[AIM OF THE EXERCISE]: Exactly as they appear below, repeat the lines from the one with "Definition truthy (s" through the one with "(** [s.split(sep)] for", and no others.
(MATERIAL TO PROCESS begins)
(** * MonPy: a shallow embedding of [monday_class.py]

    The Python module wraps the Monday.com GraphQL API: [boardGen] keeps a
    JSON file of board configurations, [importBoardColumns] builds the
    title -> {id, index} column map, and the [Board] class creates items,
    updates single columns and bulk-imports spreadsheet rows.

    Conventions of the embedding:
    - Python [str] is [string]; a character is its code point below 256.
    - Python [None] in an optional position is [None : option _].
    - Dictionaries whose iteration order is observable (the boards of the
      configuration file, the payload handed to [json.dumps], a data-frame
      row) are insertion-ordered association lists; the column map, which is
      only ever looked up by title, is a [gmap].
    - Code that can raise runs in a state-and-exception monad over the
      outside world (remote API, configuration file, standard input).
    - [print] has no effect on any result and is left out. *)

From Stdlib Require Import ZArith Ascii String List Lia.
From stdpp Require Import gmap strings list pretty.

Local Open Scope Z_scope.

(** ** Python string primitives *)

Module Py.

(** [str.isspace] on a single character (code points below 256). *)
Definition isspace (c : ascii) : bool :=
  let n := nat_of_ascii c in
  ((9 <=? n) && (n <=? 13) || (28 <=? n) && (n <=? 32)
   || (n =? 133) || (n =? 160))%nat.

Fixpoint lstrip (s : string) : string :=
  match s with
  | EmptyString => EmptyString
  | String c r => if isspace c then lstrip r else s
  end.

Fixpoint rstrip (s : string) : string :=
  match s with
  | EmptyString => EmptyString
  | String c r =>
      match rstrip r with
      | EmptyString => if isspace c then EmptyString else String c EmptyString
      | r' => String c r'
      end
  end.

(** [s.strip()] *)
Definition strip (s : string) : string := rstrip (lstrip s).

(** Truth value of a string: non-empty. *)
Definition truthy (s : string) : bool :=
  match s with EmptyString => false | _ => true end.

(** [c in s] for a one-character string [c]. *)
Fixpoint contains (c : ascii) (s : string) : bool :=
  match s with
  | EmptyString => false
  | String d r => if Ascii.eqb d c then true else contains c r
  end.

(** [s.split(sep)] for a one-character separator: every occurrence cuts,
    empty pieces are kept, the result is never empty. *)
Fixpoint split (sep : ascii) (s : string) : list string :=
  match s with
  | EmptyString => [EmptyString]
  | String c r =>
      if Ascii.eqb c sep then EmptyString :: split sep r
      else match split sep r with
           | p :: ps => String c p :: ps
           | [] => [String c EmptyString]
           end
  end.

Fixpoint zeros (n : nat) : string :=
  match n with O => EmptyString | S k => String "0" (zeros k) end.

(** [s.zfill(width)]: pad with zeros on the left, after a leading sign. *)
Definition zfill (width : nat) (s : string) : string :=
  if (width <=? String.length s)%nat then s
  else
    let fill := zeros (width - String.length s) in
    match s with
    | String c r =>
        if Ascii.eqb c "+" || Ascii.eqb c "-" then String c (fill +:+ r)
        else fill +:+ s
    | EmptyString => fill
    end.

(** [s.startswith(p)] *)
Definition startswith (p s : string) : bool := String.prefix p s.

(** [p in s] for strings: substring test. *)
Definition substring_in (p s : string) : bool :=
  match String.index 0 p s with Some _ => true | None => false end.
(** One turn of the loop of [_read_phasemain], up to the assignment to
    [self.phases]: the phase name and the table of the block [tab]. *)
Definition phase_block (k : bool) (tab : string) : result (string * Pd.DataFrame) :=
  match Py.re_split_newlines tab with
  | [] => Raise IndexError
  | first :: rest =>
      match Py.split_ws first with
      | [] => Raise IndexError
      | token :: _ =>
          let phase := Py.strip token in
          result_bind (read_csv (Py.join nl rest) 0) (fun table =>
          let table := zero_to_nan table in
          result_bind (if Pd.has_column "formula" table
                       then Pd.apply_column "formula" from_melts_cstr table
                       else Ok table) (fun table =>
          result_bind (if Pd.has_column "Temperature" table && negb k
                       then Pd.isub_column "Temperature" 273.15%float table
                       else Ok table) (fun table =>
          Ok (phase, table))))
      end
  end.

Definition store_phase_block (tab : string) : ST world unit :=
  k <- gets (fun w => kelvin (self w)) ;;
  pt <- lift (phase_block k tab) ;;
  on_self (fun o => with_phases (dict_set (fst pt) (snd pt) (phases o)) o).
(** The calls of [this.debug]. *)
Inductive DebugEntry : Type :=
  | DbgIncomingEvent (msg : RpcMessage)
  | DbgUnsupportedMethod (method : option string) (params : option (list string))
  | DbgSendingResponse (remotePubkey response : string)
  | DbgSignEventRequest (remotePubkey : string)
  | DbgEventToSign (e : NostrEvent)
  | DbgSignEventRejected (remotePubkey : string)
  | DbgSignEventAllowed (remotePubkey : string).

Record World : Type := mkWorld {
  handlers : HandlersObject;
  debugLog : list DebugEntry;
  published : list Response;
  gateQueries : list (string * string);
  signCalls : nat
}.

Definition initialWorld : World :=
  {| handlers := initialHandlers; debugLog := []; published := [];
     gateQueries := []; signCalls := 0 |}.

(** *** The monad of [async] methods *)

Definition M (A : Type) : Type := World -> Outcome A * World.

Definition ret {A : Type} (a : A) : M A := fun w => (Resolved a, w).

Definition throw {A : Type} (e : JSError) : M A := fun w => (Rejected e, w).

Definition bind {A B : Type} (m : M A) (k : A -> M B) : M B :=
  fun w =>
    match m w with
    | (Resolved a, w') => k a w'
    | (Rejected e, w') => (Rejected e, w')
    end.

(** [await p] for a promise whose outcome is known. *)
Definition await {A : Type} (o : Outcome A) : M A := fun w => (o, w).

Definition gets {A : Type} (f : World -> A) : M A := fun w => (Resolved (f w), w).
(** C8: the announcer's list, built once by [_build_advertisements], has
    exactly [1 + 2 * |all_devices| + |all_services|] alive entries: the root
    slot, then a UDN slot and a device-type slot per device, then a slot per
    service.  The list is never changed by a tick; after [k] ticks the cursor
    is [k mod |advertisements|] and tick [j] sent slot [j mod |advertisements|]
    to the target, so any [|advertisements|] consecutive ticks visit every slot
    exactly once, and from the start (or any multiple of the length) they do so
    in insertion order. *)
Theorem announcer_round_robin root tgt sent :
  let ads := _build_advertisements root in
  let n := length ads in
  let start := Announcer._async_on_connect (Announcer.init root tgt) sent in
  n = 1 + 2 * length (all_devices root) + length (all_services root) /\
  ads = rootdevice_advertisement root
          :: flat_map (fun dev => [device_udn_advertisement root dev;
                                   device_type_advertisement root dev])
                      (all_devices root)
          ++ map (service_advertisement root) (all_services root) /\
  Forall (fun headers => Headers.get headers "NTS" = Some (HStr "ssdp:alive")) ads /\
  (forall k, exists self,
      Announcer.ticks k start = inr self /\
      Announcer._advertisements self = ads /\
      Announcer._advertisement_index self = k mod n /\
      Announcer._transport self
      = Some (sent ++ map (fun j => ("NOTIFY * HTTP/1.1", Announcer.slot start (j mod n), tgt))
                          (seq 0 k))) /\
  (forall self, Announcer._advertisements self = ads ->
                Announcer._advertisement_index self < n ->
                Announcer._transport self <> None ->
                exists self',
                  Announcer._announce_next self = inr self' /\
                  Announcer._advertisements self' = ads /\
                  Announcer._advertisement_index self'
                  = (Announcer._advertisement_index self + 1) mod n) /\
  (forall k, Permutation (map (fun j => j mod n) (seq k n)) (seq 0 n)) /\
  (forall c, map (fun j => j mod n) (seq (c * n) n) = seq 0 n).
Proof.
  assert (Hpos : 0 < length (_build_advertisements root)).
  { rewrite length_build_advertisements. lia. }
  cbv zeta. repeat split.
  - apply length_build_advertisements.
  - apply build_advertisements_slots.
  - apply build_advertisements_alive.
  - intros k. eexists. split; [apply ticks_run|]. repeat split.
  - intros [dev tg tr ads i]. cbn. intros -> Hi Htr.
    destruct tr as [log|]; [|congruence].
    unfold Announcer._announce_next. cbn.
    destruct (nth_error (_build_advertisements root) i) as [headers|] eqn:E.
    2:{ apply nth_error_None in E. lia. }
    destruct (build_advertisements_keys root headers (nth_error_In _ _ E)) as [H1 [H2 H3]].
    rewrite H1, H2, H3. cbn. eexists. repeat split.
  - intros k. now apply window_mod_permutation.
  - intros c. now apply window_mod_in_order.
Qed.

Example sample_announcer_cycle :
  match Announcer.ticks 8 sample_announcer with
  | inr self =>
      (Announcer._advertisement_index self,
       match Announcer._transport self with
       | Some sent => map (fun d => Headers.get (snd (fst d)) "NT") sent
       | None => []
       end)
  | inl _ => (0, [])
  end
  = (1,
     [ Some (HStr "upnp:rootdevice");
       Some (HStr "uuid:root");
       Some (HStr "urn:schemas-upnp-org:device:Dummy:1");
       Some (HStr "uuid:child");
       Some (HStr "urn:schemas-upnp-org:device:Embedded:1");
       Some (HStr "urn:schemas-upnp-org:service:DummySvc:1");
       Some (HStr "urn:schemas-upnp-org:service:Inner:1");
       Some (HStr "upnp:rootdevice") ]).
Proof. reflexivity. Qed.

(** ** The SOAP action dispatcher *)

Example sample_set_target_call :
  action_handler sample_server_service
    (sample_request "SetTarget" [leaf "NewTargetValue" "1"; leaf "NewLevel" "20"])
  = (inr (_create_action_response sample_server_service "SetTarget" []),
     [("SetTarget", [("NewTargetValue", PyBool true); ("NewLevel", PyInt 20)])]).
Proof. reflexivity. Qed.

Example sample_unknown_action :
  action_handler sample_server_service (sample_request "UnknownAction" [])
  = (inl (HTTPBadRequest "InvalidAction"), []).
Proof. reflexivity. Qed.

Example sample_refuse_call :
  option_map fault_error_code
    (match fst (action_handler sample_server_service (sample_request "Refuse" [])) with
     | inr r => Some r
     | inl _ => None
     end)
  = Some (Some "718").
Proof. reflexivity. Qed.

Lemma str_of_int_codes :
  Text.str_of_int 501 = "501" /\ Text.str_of_int 402 = "402".
Proof. split; reflexivity. Qed.

Lemma error_response_shape exception :
  status (_create_error_action_response exception) = 500%Z /\
  is_soap_fault (_create_error_action_response exception) = true /\
  fault_error_code (_create_error_action_response exception)
  = Some (Text.str_of_int (fault_code exception)).
Proof. repeat split. Qed.

(** C3: every fault response built by [_create_error_action_response] has
    HTTP status 500, and its [errorCode] is: the carried code for a
    [UpnpActionError] with a non-zero [error_code]; 501 for a
    [UpnpActionError] whose [error_code] is 0 or unset; 402 for a
    [UpnpValueError]; 501 for anything else. *)
Theorem fault_error_code_policy exception :
  status (_create_error_action_response exception) = 500%Z /\
  fault_error_code (_create_error_action_response exception)
  = Some (Text.str_of_int (fault_code exception)) /\
  (forall code, exception = UpnpActionError (Some code) -> code <> 0%Z ->
                fault_code exception = code) /\
  (exception = UpnpActionError (Some 0%Z) \/ exception = UpnpActionError None ->
   fault_code exception = 501%Z) /\
  (exception = UpnpValueError -> fault_code exception = 402%Z) /\
  ((forall code, exception <> UpnpActionError code) -> exception <> UpnpValueError ->
   fault_code exception = 501%Z).
Proof.
  repeat split.
  - intros code -> Hnz. cbn. destruct (Z.eqb_spec code 0); [contradiction|reflexivity].
  - intros [-> | ->]; reflexivity.
  - intros ->. reflexivity.
  - intros Ha Hv. destruct exception; try reflexivity.
    + now elim (Ha error_code).
    + now elim Hv.
Qed.

Example fault_codes_on_samples :
  map (fun e => fault_error_code (_create_error_action_response e))
      [ UpnpActionError (Some 718%Z); UpnpActionError (Some 0%Z); UpnpActionError None;
        UpnpValueError; UpnpError; OtherError "RuntimeError" ]
  = [ Some "718"; Some "501"; Some "501"; Some "402"; Some "501"; Some "501" ].
Proof. reflexivity. Qed.

(** C5, as stated, fails: an exception of another kind raised by the bound
    handler leaves [action_handler] as that exception, and an action error
    with a code is surfaced with that code rather than 501. *)
Lemma handler_exception_not_always_fault_501 :
  action_handler sample_server_service (sample_request "Crash" [])
  = (inl (OtherError "RuntimeError"), [("Crash", [])]) /\
  (exists r,
      action_handler sample_server_service (sample_request "Refuse" [])
      = (inr r, [("Refuse", [])]) /\
      fault_error_code r = Some "718").
Proof.
  split; [reflexivity|]. eexists. split; reflexivity.
Qed.

(** C5, amended: when the call of the action raises, [action_handler]
    answers with a SOAP fault (status 500) only for the two kinds it catches:
    a [UpnpActionError] gives the carried [error_code], or 501 when it is
    unset or 0, and a [UpnpValueError] gives 402.  Any other exception is
    not caught and leaves [action_handler] unchanged. *)
Theorem handler_exception_surfacing service request name kwargs exc calls :
  _parse_action_body service request = inr (name, kwargs) ->
  async_handle_action service name kwargs = (inl exc, calls) ->
  match exc with
  | UpnpActionError code =>
      exists r,
        action_handler service request = (inr r, calls) /\
        status r = 500%Z /\ is_soap_fault r = true /\
        fault_error_code r = Some (Text.str_of_int (or_default code 501))
  | UpnpValueError =>
      exists r,
        action_handler service request = (inr r, calls) /\
        status r = 500%Z /\ is_soap_fault r = true /\
        fault_error_code r = Some "402"
  | _ => action_handler service request = (inl exc, calls)
  end.
Proof.
  intros Hparse Hcall. unfold action_handler. rewrite Hparse, Hcall.
  destruct exc; try reflexivity.
  - eexists. split; [reflexivity|]. repeat split.
  - eexists. split; [reflexivity|]. repeat split.
Qed.

Lemma handler_exception_surfacing_witness :
  exists r,
    action_handler sample_server_service (sample_request "Refuse" [])
    = (inr r, [("Refuse", [])]) /\
    status r = 500%Z /\ is_soap_fault r = true /\
    fault_error_code r = Some (Text.str_of_int (or_default (Some 718%Z) 501)).
Proof.
  exact (handler_exception_surfacing sample_server_service (sample_request "Refuse" [])
           "Refuse" [] (UpnpActionError (Some 718%Z)) [("Refuse", [])] eq_refl eq_refl).
Defined.

(** *** Parsing of the request *)

Lemma split_without_separator sep s :
  Text.contains sep s = false -> Text.split sep s = [s].
Proof.
  induction s as [|c r IH]; simpl; [reflexivity|].
  destruct (Ascii.eqb c sep); [discriminate|]. simpl.
  intros H. rewrite (IH H). reflexivity.
Qed.

Lemma header_get_missing h name default :
  (forall k v, In (k, v) h -> Text.lower k <> Text.lower name) ->
  header_get h name default = default.
Proof.
  induction h as [|[k v] r IH]; intros H; simpl; [reflexivity|].
  destruct (String.eqb_spec (Text.lower k) (Text.lower name)) as [E|_].
  - elim (H k v (or_introl eq_refl) E).
  - apply IH. intros k' v' Hin. apply (H k' v'). now right.
Qed.

Lemma parse_arguments_app act before rest kwargs kwargs' :
  parse_arguments act before kwargs = inr kwargs' ->
  parse_arguments act (before ++ rest) kwargs = parse_arguments act rest kwargs'.
Proof.
  revert kwargs. induction before as [|arg r IH]; intros kwargs; simpl.
  - intros H. inversion H. reflexivity.
  - destruct (argument act (tag arg) In_); [|discriminate].
    destruct (coerce_python _ _); [discriminate|]. apply IH.
Qed.

(** What makes the [try] block of [_parse_action_body] fail. *)
Lemma parse_invalid_soap service request :
  (forall a b,
      Text.split "#" (Text.strip Text.dquote
                        (header_get (request_headers request) "SOAPAction" ""))
      <> [a; b]) \/
  request_xml request = None \/
  (exists root_el,
      request_xml request = Some root_el /\
      find_child root_el (qualified NAMESPACES "s" "Body") = None) \/
  (exists root_el body_el,
      request_xml request = Some root_el /\
      find_child root_el (qualified NAMESPACES "s" "Body") = Some body_el /\
      children body_el = []) ->
  _parse_action_body service request = inl (HTTPBadRequest "InvalidSoap").
Proof.
  unfold _parse_action_body.
  intros [Hsplit | [Hxml | [[root_el [Hxml Hbody]] | [root_el [body_el [Hxml [Hbody Hnil]]]]]]].
  - destruct (Text.split "#" _) as [|a [|b [|c l]]]; try reflexivity.
    elim (Hsplit a b eq_refl).
  - rewrite Hxml. destruct (Text.split "#" _) as [|a [|b [|c l]]]; reflexivity.
  - rewrite Hxml, Hbody. destruct (Text.split "#" _) as [|a [|b [|c l]]]; reflexivity.
  - rewrite Hxml, Hbody, Hnil. destruct (Text.split "#" _) as [|a [|b [|c l]]]; reflexivity.
Qed.

Lemma parse_soap_call service request name rpc_el :
  soap_call request name rpc_el ->
  _parse_action_body service request
  = match action (actions service) name with
    | None => inl (HTTPBadRequest "InvalidAction")
    | Some act =>
        match parse_arguments act (children rpc_el) [] with
        | inl exc => inl exc
        | inr kwargs => inr (name, kwargs)
        end
    end.
Proof.
  intros [prefix [root_el [body_el [rest [Hsplit [Hxml [Hbody Hch]]]]]]].
  unfold _parse_action_body. fold (soap_action_of request).
  rewrite Hsplit, Hxml, Hbody, Hch. reflexivity.
Qed.

(** C6, as stated, fails in two ways.  A request element with a child that
    names no in-argument is not answered with [InvalidActionArgument] when an
    earlier child fails to coerce: the coercion error leaves the dispatcher
    first.  And a body whose root element is not [s:Envelope] but has an
    [s:Body] child is accepted. *)
Lemma dispatcher_bad_requests_counterexample :
  (exists rpc_el bad,
      soap_call (sample_request "SetTarget" [leaf "NewLevel" "high"; leaf "Bogus" "1"])
                "SetTarget" rpc_el /\
      In bad (children rpc_el) /\
      argument sample_set_target (tag bad) In_ = None /\
      action_handler sample_server_service
        (sample_request "SetTarget" [leaf "NewLevel" "high"; leaf "Bogus" "1"])
      = (inl (OtherError "ValueError"), [])) /\
  (exists r,
      action_handler sample_server_service
        (sample_request_under "NotAnEnvelope" "SetTarget" [leaf "NewTargetValue" "1"])
      = (inr r, [("SetTarget", [("NewTargetValue", PyBool true)])]) /\
      status r = 200%Z).
Proof.
  split.
  - eexists. exists (leaf "Bogus" "1"). split; [|split; [|split]].
    + do 4 eexists. repeat split; reflexivity.
    + right. left. reflexivity.
    + reflexivity.
    + reflexivity.
  - eexists. split; reflexivity.
Qed.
(MATERIAL TO PROCESS ends)
[THE COMPLETED TASK]:
Definition truthy (s : string) : bool :=
  match s with EmptyString => false | _ => true end.

(** [c in s] for a one-character string [c]. *)
Fixpoint contains (c : ascii) (s : string) : bool :=
  match s with
  | EmptyString => false
  | String d r => if Ascii.eqb d c then true else contains c r
  end.

(** [s.split(sep)] for a one-character separator: every occurrence cuts,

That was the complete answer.